There are other perhaps stronger arguments for the name being that of a man. The name is similar to a man's name, Muadán, which occurs in commemorations on both sides of the Irish Sea, including Glendaruel in Argyll, and has been glossed as a version of "my Aedan": 16 saints bore the name Aedan, including the well-known Aedan of Lindisfarne. Again, a male saint named Medan was buried at Bodmin and perhaps commemorated at Tregavethan, both in Cornwall. A male Modan is the saint of Rosneath, Falkirk, Kirkton of Airlie in Forfar, Fraserburgh and Fintray in Aberdeenshire, and Freswick in Caithness.
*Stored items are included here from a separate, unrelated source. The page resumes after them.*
(** [with open(file_path, 'w', encoding='utf-8') as f: json.dump(...)]:
    opening empties the file; what has been written when a chunk cannot be
    encoded reaches the file when it is closed. *)
Definition dump_to_file (file_path : path) (json_data : value) : io unit :=
  fun w =>
    match files w file_path with
    | None => (Raise OSError, w)
    | Some f =>
        if writable f then
          let (written, ok) := write_chunks (iterencode_chunks json_data 0) in
          let w' := set_file w file_path (mkFile written true) in
          if ok then (Done tt, w') else (Raise UnicodeEncodeError, w')
        else (Raise OSError, w)
    end.

(** [clean_json_content] with what it prints before it raises again. *)
Definition clean_json_content_io (content : str) : io value :=
  match clean_json_content content with
  | Ok json_data => io_ret json_data
  | MalformedJson d =>
      print (ErrorAtLine (line d)) >>
      print (Content (contextLine d)) >>
      print (Position (column d)) >>
      raise (JSONDecodeErr d)
  | Unfinished why => raise (limit_exn why)
  end.

Definition process_json_file (file_path : path) : io unit :=
  try_except
    (content <~ read_text file_path ;;
     try_except
       (json_data <~ clean_json_content_io content ;;
        dump_to_file file_path json_data >>
        print (SuccessfullyProcessed file_path))
       is_json_decode_error
       (fun _ => print (ErrorProcessing file_path)))
    is_exception
    (fun e => print (ErrorReadingWriting file_path e)).

(** What a call of [process_json_file] can do to the world: the cases of
    [process_json_file_cases]. *)
Inductive outcome_of (w : world) (file_path : path)
  : world -> Prop :=
| cannot_open :
    files w file_path = None ->
    outcome_of w file_path
      (mkWorld (files w)
               (stdout w ++ [ErrorReadingWriting file_path OSError]))
| cannot_decode f :
    files w file_path = Some f ->
    utf8_sig_decode (data f) = None ->
    outcome_of w file_path
      (mkWorld (files w)
               (stdout w ++ [ErrorReadingWriting file_path UnicodeDecodeError]))
| malformed f text d :
    files w file_path = Some f ->
    utf8_sig_decode (data f) = Some text ->
    clean_json_content (translate_newlines text) = MalformedJson d ->
    outcome_of w file_path
      (mkWorld (files w)
               (stdout w ++ [ErrorAtLine (line d);
                             Content (contextLine d);
                             Position (column d);
                             ErrorProcessing file_path]))
| refused f text why :
    files w file_path = Some f ->
    utf8_sig_decode (data f) = Some text ->
    clean_json_content (translate_newlines text) = Unfinished why ->
    outcome_of w file_path
      (mkWorld (files w)
               (stdout w ++ [ErrorReadingWriting file_path (limit_exn why)]))
| read_only f text json_data :
    files w file_path = Some f ->
    utf8_sig_decode (data f) = Some text ->
    clean_json_content (translate_newlines text) = Ok json_data ->
    writable f = false ->
    outcome_of w file_path
      (mkWorld (files w)
               (stdout w ++ [ErrorReadingWriting file_path OSError]))
| rewritten f text json_data b :
    files w file_path = Some f ->
    utf8_sig_decode (data f) = Some text ->
    clean_json_content (translate_newlines text) = Ok json_data ->
    writable f = true ->
    write_chunks (iterencode_chunks json_data 0) = (b, true) ->
    outcome_of w file_path
      (mkWorld (fun q => if path_eq_dec q file_path
                         then Some (mkFile b true) else files w q)
               (stdout w ++ [SuccessfullyProcessed file_path]))
| cut_short f text json_data b :
    files w file_path = Some f ->
    utf8_sig_decode (data f) = Some text ->
    clean_json_content (translate_newlines text) = Ok json_data ->
    writable f = true ->
    write_chunks (iterencode_chunks json_data 0) = (b, false) ->
    outcome_of w file_path
      (mkWorld (fun q => if path_eq_dec q file_path
                         then Some (mkFile b true) else files w q)
               (stdout w ++
                [ErrorReadingWriting file_path UnicodeEncodeError])).

(** *** [main] *)

(** The three counters. *)
Record counters := mkCounters {
  total_files : nat;
  processed_files : nat;
  successful_files : nat
}.

(** [for json_file in directory.rglob('*.json')] *)
Fixpoint process_directory (json_files : list path) (n : counters)
  : io counters :=
  match json_files with
  | [] => io_ret n
  | json_file :: rest =>
      let total := S (total_files n) in
      successful <~
        try_except
          (process_json_file json_file >>
           io_ret (S (successful_files n)))
          (fun _ => true)
          (fun _ => io_ret (successful_files n)) ;;
      process_directory rest
        (mkCounters total (S (processed_files n)) successful)
  end.

(** What [exists()] and [rglob('*.json')] give for the two directories:
    nothing for a directory that does not exist. *)
Definition tree : Type := directory -> option (list path).

Fixpoint process_directories (t : tree) (directories : list directory)
    (n : counters) : io counters :=
  match directories with
  | [] => io_ret n
  | d :: rest =>
      match t d with
      | None =>
          print (DirectoryNotFound d) >> process_directories t rest n
      | Some json_files =>
          n' <~ process_directory json_files n ;;
          process_directories t rest n'
      end
  end.

Definition main (t : tree) : io unit :=
  print Starting >>
  n <~ process_directories t [Themes; Plugins] (mkCounters 0 0 0) ;;
  print ProcessingComplete >>
  print (SuccessfullyProcessedCount (successful_files n) (total_files n)).

End Files.

(** The number of paths that [rglob] yields in the directories that
    exist. *)
Definition found_files {path : Type} (t : tree path) : nat :=
  length (concat (map (fun d => match t d with Some l => l | None => [] end)
                      [Themes; Plugins])).

(** A world for examples: paths are numbers, one writable file at path 7,
    nothing printed yet. *)
Definition one_file_world (content : bytes) : world nat :=
  mkWorld (fun p : nat =>
             if Nat.eq_dec p 7 then Some (mkFile content true) else None)
          [].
The church at Kingoldrum in Angus, which was given to Arbroath Abbey in 1211-14 by William the Lion, was dedicated to St Medan; not far from it is a St Medan's Well, and it is thought that originally it was a Celtic establishment. St Medan is also said to have been one of the three companions of St Drostan, the evangeliser of Aberdeenshire and founder of Deer Abbey.

St Medan's Cave, Kirkmaiden is situated at the foot of the degraded cliffline.

==Other information==

Near the Kirkmaiden at Monreith in the Machars there is a golf course named St Medan's.